Hulu, Netflix and Youtube TV subscribers got some nasty news this year as their streaming services of choice all announced significant price increases. 

Hulu announced yesterday that their Hulu TV service will increase from $54.99/mo to $64.99/mo on December 18. Last month, Netflix announced its “standard” and “premium” plans would increase by $1/mo and $2/mo respectively. Over the summer, Youtube TV announced a price increase up to $64.99/mo as well.

Netflix’s $1 price hikes are as reliable as the return of the McRib. The cost of its standard plan has crawled up from $8.99/mo on launch to $13.99/mo as of this year. Over the last several years, as multiple streaming services have hiked up prices repeatedly, the long-term business model for streaming has become clear: launch at a low cost to undercut cable and competitors, and ratchet up prices year after year by small enough increments that don’t upset customers, but eventually have them paying twice as much as when they first joined.

Whenever these price increases happen, customers like to raise a stink on social media. It’s not hard to find tweets and Facebook posts complaining about the ever-increasing cost of these services, which were supposed to be the cheaper alternative to cable. But I’m sorry to say that unless you’re unsubscribing, your stink just isn't strong enough.

Price hikes upset customers, but they upset them just enough to keep them from unsubscribing — even if the price increase isn’t justified by new features or content. Our Facebook “Talking About” data shows that the regularity of Netflix’s incremental price hikes have had a dampening effect on customer outrage, as the number of posts about Netflix in the immediate aftermath of a price increase announcement have decreased steadily over time.

Hulu’s recent price increase is anything but incremental, and is likely a byproduct of majority owner Disney’s no good, very bad year which has led them to reorganize the company and focus on its few growing services like Disney+ and Hulu.

Since the beginning of the year, Disney+ and Hulu have seen their Apple App Store ratings increase by 195% and 6.8% respectively thanks to the pandemic, and Disney is looking to boost its numbers after a disappointing quarterly report. But the blow is softened by both Hulu’s comfortable position under the Disney umbrella, which allows it to sell streaming bundles with access to sister services Disney+ and ESPN, and the ongoing pandemic, which is worsening and makes streaming an appealing option with endless hours stuck at home with nothing to do.

But Hulu may have pushed their luck a little too hard with this increase, which comes less than a year after the cost of Hulu TV increased from its original $45 to $55 last December. “Talking About” data shows that the first price increase had little-to-no-effect on customer outrage, as counts went down after the announcement.
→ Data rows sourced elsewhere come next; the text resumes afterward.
(* ===== verification/Chain.v ===== *)
(** * Headers, blocks and chain parameters

    The data of crates/core/src/types (header.rs, block.rs, transaction.rs), of
    crates/core/src/config.rs and the error type of crates/core/src/validation.
    Two things outside the modelled sources are parameters: the hashes of a
    header, which are taken over its RLP encoding ([HeaderHash]), and the
    decoding of a Bitcoin block header by the bitcoin crate ([BtcDecode]). *)
From S2P Require Import Prelude.
From stdpp Require Import options.

Module Chain.
Local Open Scope Z_scope.

(** ** Configuration *)

Record ActivationHeights := mkActivations {
  orchid : Z;
  wasabi100 : Z;
  papyrus200 : Z;
  iris300 : Z;
  fingerroot500 : Z;
  hop400 : Z;
  rskip97 : option Z;
}.

Definition mainnet_heights : ActivationHeights :=
  mkActivations 729000 1591000 2392700 3614800 5468000 4598500 (Some 729000).
Definition testnet_heights : ActivationHeights :=
  mkActivations 0 0 863000 2060500 4015800 3103000 None.
Definition regtest_heights : ActivationHeights :=
  mkActivations 0 0 (2 ^ 64 - 1) 0 0 0 None.

Record ChainConfig := mkConfig {
  chain_id : Z;
  network_id : Z;
  duration_limit : Z;
  difficulty_divisor : Z;
  min_difficulty : Z;
  max_future_block_time : Z;
  gas_limit_bound_divisor : Z;
  min_gas_limit : Z;
  max_gas_limit : Z;
  min_sequential_set_gas_limit : Z;
  activation_heights : ActivationHeights;
}.

Definition mainnet : ChainConfig :=
  mkConfig 30 775 14 50 7000000000000000 60 1024 3000000 1000000000 10000000 mainnet_heights.
Definition testnet : ChainConfig :=
  mkConfig 31 8100 14 50 131072 540 1024 3000000 1000000000 10000000 testnet_heights.
Definition regtest : ChainConfig :=
  mkConfig 33 7771 10 2048 1 0 1024 3000000 10000000 6800000 regtest_heights.

(** ** Headers *)

Record HeaderVersionFields := mkVersionFields {
  version : Z;
  edges : option (list Z);
  base_event : option bytes;
}.

(** [u64] fields: [number], [gas_used], [timestamp], [uncle_count]; [U256]
    fields: [difficulty], [gas_limit], [paid_fees], [minimum_gas_price]. *)
Record Header := mkHeader {
  parent_hash : bytes;
  ommers_hash : bytes;
  beneficiary : bytes;
  state_root : bytes;
  transactions_root : bytes;
  receipts_root : bytes;
  logs_bloom : bytes;
  extension_data : option bytes;
  difficulty : Z;
  number : Z;
  gas_limit : Z;
  gas_used : Z;
  timestamp : Z;
  extra_data : bytes;
  paid_fees : Z;
  minimum_gas_price : Z;
  uncle_count : Z;
  umm_root : option bytes;
  version_fields : option HeaderVersionFields;
  bitcoin_merged_mining_header : option bytes;
  bitcoin_merged_mining_merkle_proof : option bytes;
  bitcoin_merged_mining_coinbase_transaction : option bytes;
  cached_hash : option bytes;
  cached_hash_for_merged_mining : option bytes;
}.

(** The typing discipline of the integer fields. *)
Definition header_ok (h : Header) : Prop :=
  fits 256 (difficulty h) ∧ fits 64 (number h) ∧ fits 256 (gas_limit h) ∧ fits 64 (gas_used h) ∧
  fits 64 (timestamp h) ∧ fits 256 (minimum_gas_price h) ∧ fits 64 (uncle_count h).

(** [Header::hash] and [Header::hash_for_merged_mining]. *)
Class HeaderHash := {
  header_hash : Header → bytes;
  merged_mining_hash : Header → bytes;
  length_merged_mining_hash h : length (merged_mining_hash h) = 32%nat;
}.

(** ** Transactions and blocks *)

Record Transaction := mkTransaction {
  tx_nonce : Z;
  tx_gas_price : Z;
  tx_gas_limit : Z;
  tx_to : bytes;
  tx_value : Z;
  tx_input : bytes;
  tx_v : Z;
  tx_r : Z;
  tx_s : Z;
}.

Record Block := mkBlock {
  header : Header;
  transactions : list Transaction;
  ommers : list Header;
}.

(** ** Bitcoin headers *)

(** What the validation rules read of a decoded Bitcoin block header: [time],
    [merkle_root.to_byte_array()] and [block_hash().as_byte_array()]. *)
Record BtcHeader := mkBtcHeader {
  btc_time : Z;
  btc_merkle_root : bytes;
  btc_block_hash : bytes;
}.

Class BtcDecode := { btc_decode : bytes → option BtcHeader }.

(** ** Errors *)

Inductive ValidationError :=
  | InvalidBlockNumber (expected got : Z)
  | ParentHashMismatch (expected got : bytes)
  | TimestampInFuture (current got : Z)
  | TimestampOlderThanParent (parent got : Z)
  | SystemTimeError
  | GasUsedExceedsLimit (used limit : Z)
  | GasLimitOverflow
  | GasLimitOutOfBounds (min max got : Z)
  | GasLimitInvalid (parent got : Z)
  | DifficultyMismatch (expected got : Z)
  | DifficultyZero
  | BitcoinHeaderDecodeError
  | BitcoinTimestampTooFar (rsk btc max : Z)
  | BitcoinCoinbaseDecodeError
  | BitcoinMerkleProofDecodeError
  | BitcoinPowInvalid (hash : bytes) (target : Z)
  | BitcoinMerkleProofInvalid
  | BitcoinCoinbaseTagInvalid
  | MerkleProofTooLarge (max got : nat)
  | TxGasPriceBelowMinimum (price block_minimum : Z)
  | TxGasPriceAboveCap (price cap : Z)
  | RemascTxMissing
  | ExtraDataTooLarge (max got : nat)
  | MinGasPriceOutOfRange (lower upper got : Z)
  | TooManyUncles (max got : nat)
  | UncleIsAncestor (hash : bytes)
  | UncleAlreadyUsed (hash : bytes)
  | UncleRepeated (hash : bytes)
  | UncleIsSiblingOrDescendant (hash : bytes)
  | UncleTooOld (hash : bytes) (limit : Z)
  | UncleHasNoCommonParent (hash : bytes)
  | ForkDetectionDataMismatch (expected got : bytes)
  | ForkDetectionDataUnreadable
  | InvalidSublistEdges (reason : bytes).

Abbreviation verdict := (result unit ValidationError).

(** [for x in xs { f(x)?; }] *)
Fixpoint for_each {A} (f : A → verdict) (xs : list A) : verdict :=
  match xs with
  | [] => Ok tt
  | x :: xs' => let? _ := f x in for_each f xs'
  end.

Lemma for_each_Ok {A} (f : A → verdict) xs : for_each f xs = Ok tt ↔ ∀ x, x ∈ xs → f x = Ok tt.
Proof.
  induction xs as [|x xs IH]; simpl.
  - split; [intros _ x Hx; by apply elem_of_nil in Hx|done].
  - split.
    + destruct (f x) as [[]|e] eqn:Hx; simpl; [|done]. intros Hxs y [->|Hy]%elem_of_cons; [done|].
      by apply IH.
    + intros Hall. rewrite (Hall x) by left. simpl. apply IH. intros y Hy. apply Hall. by right.
Qed.

(** The first failing element decides the error. *)
Lemma for_each_Err {A} (f : A → verdict) xs e : for_each f xs = Err e →
  ∃ pre x post, xs = pre ++ x :: post ∧ (∀ y, y ∈ pre → f y = Ok tt) ∧ f x = Err e.
Proof.
  induction xs as [|x xs IH]; simpl; [done|]. destruct (f x) as [[]|e'] eqn:Hx; simpl.
  - intros (pre & y & post & -> & Hpre & Hy)%IH. exists (x :: pre), y, post. split; [done|].
    split; [|done]. intros z [->|Hz]%elem_of_cons; [done|]. by apply Hpre.
  - intros [= ->]. exists [], x, xs. split; [done|]. split; [|done].
    intros y Hy. by apply elem_of_nil in Hy.
Qed.

Lemma let_ok_tt (r : verdict) (k : verdict) : (let? _ := r in k) = Ok tt ↔ r = Ok tt ∧ k = Ok tt.
Proof. destruct r as [[]|e]; simpl; naive_solver. Qed.

End Chain.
Yesterday’s announcement, on the other hand, increased “Talking About” counts by 18% and counting.

Disney’s next few quarterly reports will show the real impact of this price hike, but unless users unsubscribe, streaming services will keep slowly turning up the dollar dial and looking back at the crowd to see how far they can crank it before reaching critical mass. Still, Hulu TV and Youtube TV’s prices are now reaching cable levels, and may even continue increasing year-over-year. If that keeps happening, customers are left between a rock and a hard place. 

What are your options if Hulu TV becomes more expensive than the cable package it convinced you to leave behind? Unsubscribing in protest leaves you with either more limited streaming options or will have you making the walk of shame back to your old cable provider, cutting off your access to original shows on Netflix and Hulu which have increasingly defined pop culture. Unless a huge number of subscribers choose to cut the stream despite all these obstacles, be prepared to dish out more year-over-year for the content you’re currently consuming.

About the Data:

Thinknum tracks companies using the information they post online, jobs, social and web traffic, product sales, and app ratings, and creates data sets that measure factors like hiring, revenue, and foot traffic. Data sets may not be fully comprehensive (they only account for what is available on the web), but they can be used to gauge performance factors like staffing and sales.